Keine Bewegung im Streit um die Erhöhung des Milchpreises. Dieses Fazit drängt sich auch nach einem zweiten Treffen von bäuerlichen Parlamentariern und Verbandsvertretern unter der Ägide von Nationalrat Res Aebi (SVP, BE) mit Spitzenvertretern der Migros auf.

Gegenüber einer Parlamentarierdelegation hat die Migros gemäss Sprecher Luzi Weber einmal mehr bestätigt, dass sie über ihre Molkerei ELSA den A-Richtpreis von 65 Rp./kg franko Rampe einhalte, aber nicht gewillt sei, wie Mitbewerber Coop freiwillig 3 Rp./kg mehr zu bezahlen.  Da die Migros neben Elsa  noch von weiteren Molkereien Milch und Milchprodukte bezieht, fordert sie von diesen erneut «mit Nachdruck», dass auch diese ihren Produzenten mindestens den A-Richtpreis auszahlen und keine Abzüge für die Produkte im Molkereisegment vornehmen. «Die Migros wird das Einhalten dieser Forderung überprüfen», betont Weber.  Wenn alle Akteure im Milchmarkt dem Beispiel der Migros folgen würden, dann würde sich die Lage der Milchproduzenten in der Schweiz verbessern.

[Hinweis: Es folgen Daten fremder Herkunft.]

(** C5. When the correlations of all genes with the chosen archetype row
    are computed without an exception and [gene_names] has one name per gene,
    the function returns exactly the names of the genes with a strictly
    positive coefficient and a p-value at most [pval_threshold]; when there
    is none it prints the no-significant-genes message and returns [None]
    without raising. *)
Theorem get_genes_selects_significant
    sdge gene_names archetypes archetype pval_threshold a stats :
  np_index archetypes archetype = Ok a ->
  mapM (fun row => pearsonr pvalue row a) sdge = Ok stats ->
  length gene_names = length sdge ->
  get_genes_from_spatial_archetype pvalue sdge gene_names archetypes archetype
    pval_threshold
  = match significant pval_threshold gene_names stats with
    | [] => ([no_genes_message], Ok None)
    | genes => ([], Ok (Some genes))
    end.
Proof.
  intros Ha Hstats Hnames.
  pose proof (@mapM_length _ _ _ _ _ Hstats) as Hlen.
  unfold get_genes_from_spatial_archetype.
  pose proof (mapM_seq_nth (fun row => pearsonr pvalue row a) sdge []) as Hseq.
  cbv beta in Hseq.
  rewrite (@genes_loop sdge archetypes archetype a _ _ Ha), Hseq, Hstats.
  cbn [rbind lift bind fst snd app].
  set (positive := map (fun r => coef_gtb r (coef_of_Q 0)) (map fst stats)).
  set (sig := fun p => Float.leb p pval_threshold).
  assert (Hpos : length positive = length stats)
    by (unfold positive; rewrite !length_map; reflexivity).
  assert (Hsel : length (compress positive gene_names)
                 = length (map sig (compress positive (map snd stats)))).
  { rewrite length_map. apply compress_length; [lia |].
    rewrite length_map. lia. }
  pose proof (@np_where_length _ _ _ Hsel) as Hidx.
  assert (Htwo : compress (map sig (compress positive (map snd stats)))
                          (compress positive gene_names)
                 = significant pval_threshold gene_names stats).
  { unfold significant, positive.
    apply (@two_stage_filter _ _ _ (fun r => coef_gtb r (coef_of_Q 0)) sig).
    lia. }
  rewrite Htwo in Hidx.
  destruct (Nat.eqb_spec
              (length (np_where (map sig (compress positive (map snd stats))))) 0)
    as [Hz | Hnz].
  - rewrite Hidx in Hz.
    destruct (significant pval_threshold gene_names stats);
      [reflexivity | discriminate].
  - unfold np_mask.
    assert (Nat.eqb (length gene_names) (length positive) = true) as ->
        by (apply Nat.eqb_eq; lia).
    cbn [lift bind]. rewrite (@np_take_where _ _ _ Hsel), Htwo.
    rewrite Hidx in Hnz.
    destruct (significant pval_threshold gene_names stats);
      [contradiction | reflexivity].
Qed.

(** C9. Whenever the function returns a sequence, the sequence is not
    empty and its names appear in the order they have in [gene_names]. *)
Theorem get_genes_ordered_nonempty
    sdge gene_names archetypes archetype pval_threshold genes :
  result (get_genes_from_spatial_archetype pvalue sdge gene_names archetypes
            archetype pval_threshold)
  = Ok (Some genes) ->
  genes <> [] /\ subseq genes gene_names.
Proof.
  unfold get_genes_from_spatial_archetype.
  destruct (for_each _ _ _) as [[all_corrs all_corrs_p] |] eqn:Hloop;
    [| discriminate].
  apply genes_loop_lengths in Hloop; [| reflexivity].
  cbn [lift bind fst snd app] in *.
  set (positive := map (fun r => coef_gtb r (coef_of_Q 0)) all_corrs).
  set (mask := map (fun p => Float.leb p pval_threshold)
                   (compress positive all_corrs_p)).
  destruct (Nat.eqb_spec (length (np_where mask)) 0) as [Hz | Hnz];
    [discriminate |].
  unfold np_mask.
  destruct (Nat.eqb_spec (length gene_names) (length positive)) as [Hn | Hn];
    [| discriminate].
  cbn [lift bind app].
  assert (Hsel : length (compress positive gene_names) = length mask).
  { unfold mask. rewrite length_map. apply compress_length; [exact Hn |].
    unfold positive. rewrite length_map. lia. }
  rewrite (@np_take_where _ _ _ Hsel). cbn. intros [= <-]. split.
  - rewrite (@np_where_length _ _ _ Hsel) in Hnz.
    intros E. rewrite E in Hnz. apply Hnz. reflexivity.
  - eapply subseq_trans; apply compress_subseq.
Qed.

End GeneSelection.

Die Migros begrüsse deshalb, wenn sich andere Akteure im Milchmarkt ihrem Preisniveau annähern würden. Im Übrigen verurteilt die Migros, dass die Spielregeln in der Milchbranche von einigen Akteuren nicht eingehalten werden. «Es darf nicht sein, dass Mitglieder der Branchenorganisation Milch (BOM), die sich an die Regeln halten, kritisiert werden, und dass einzelne Vorstandsmitglieder der BOM versuchen, sich durch Indiskretionen zu profilieren», betont Weber.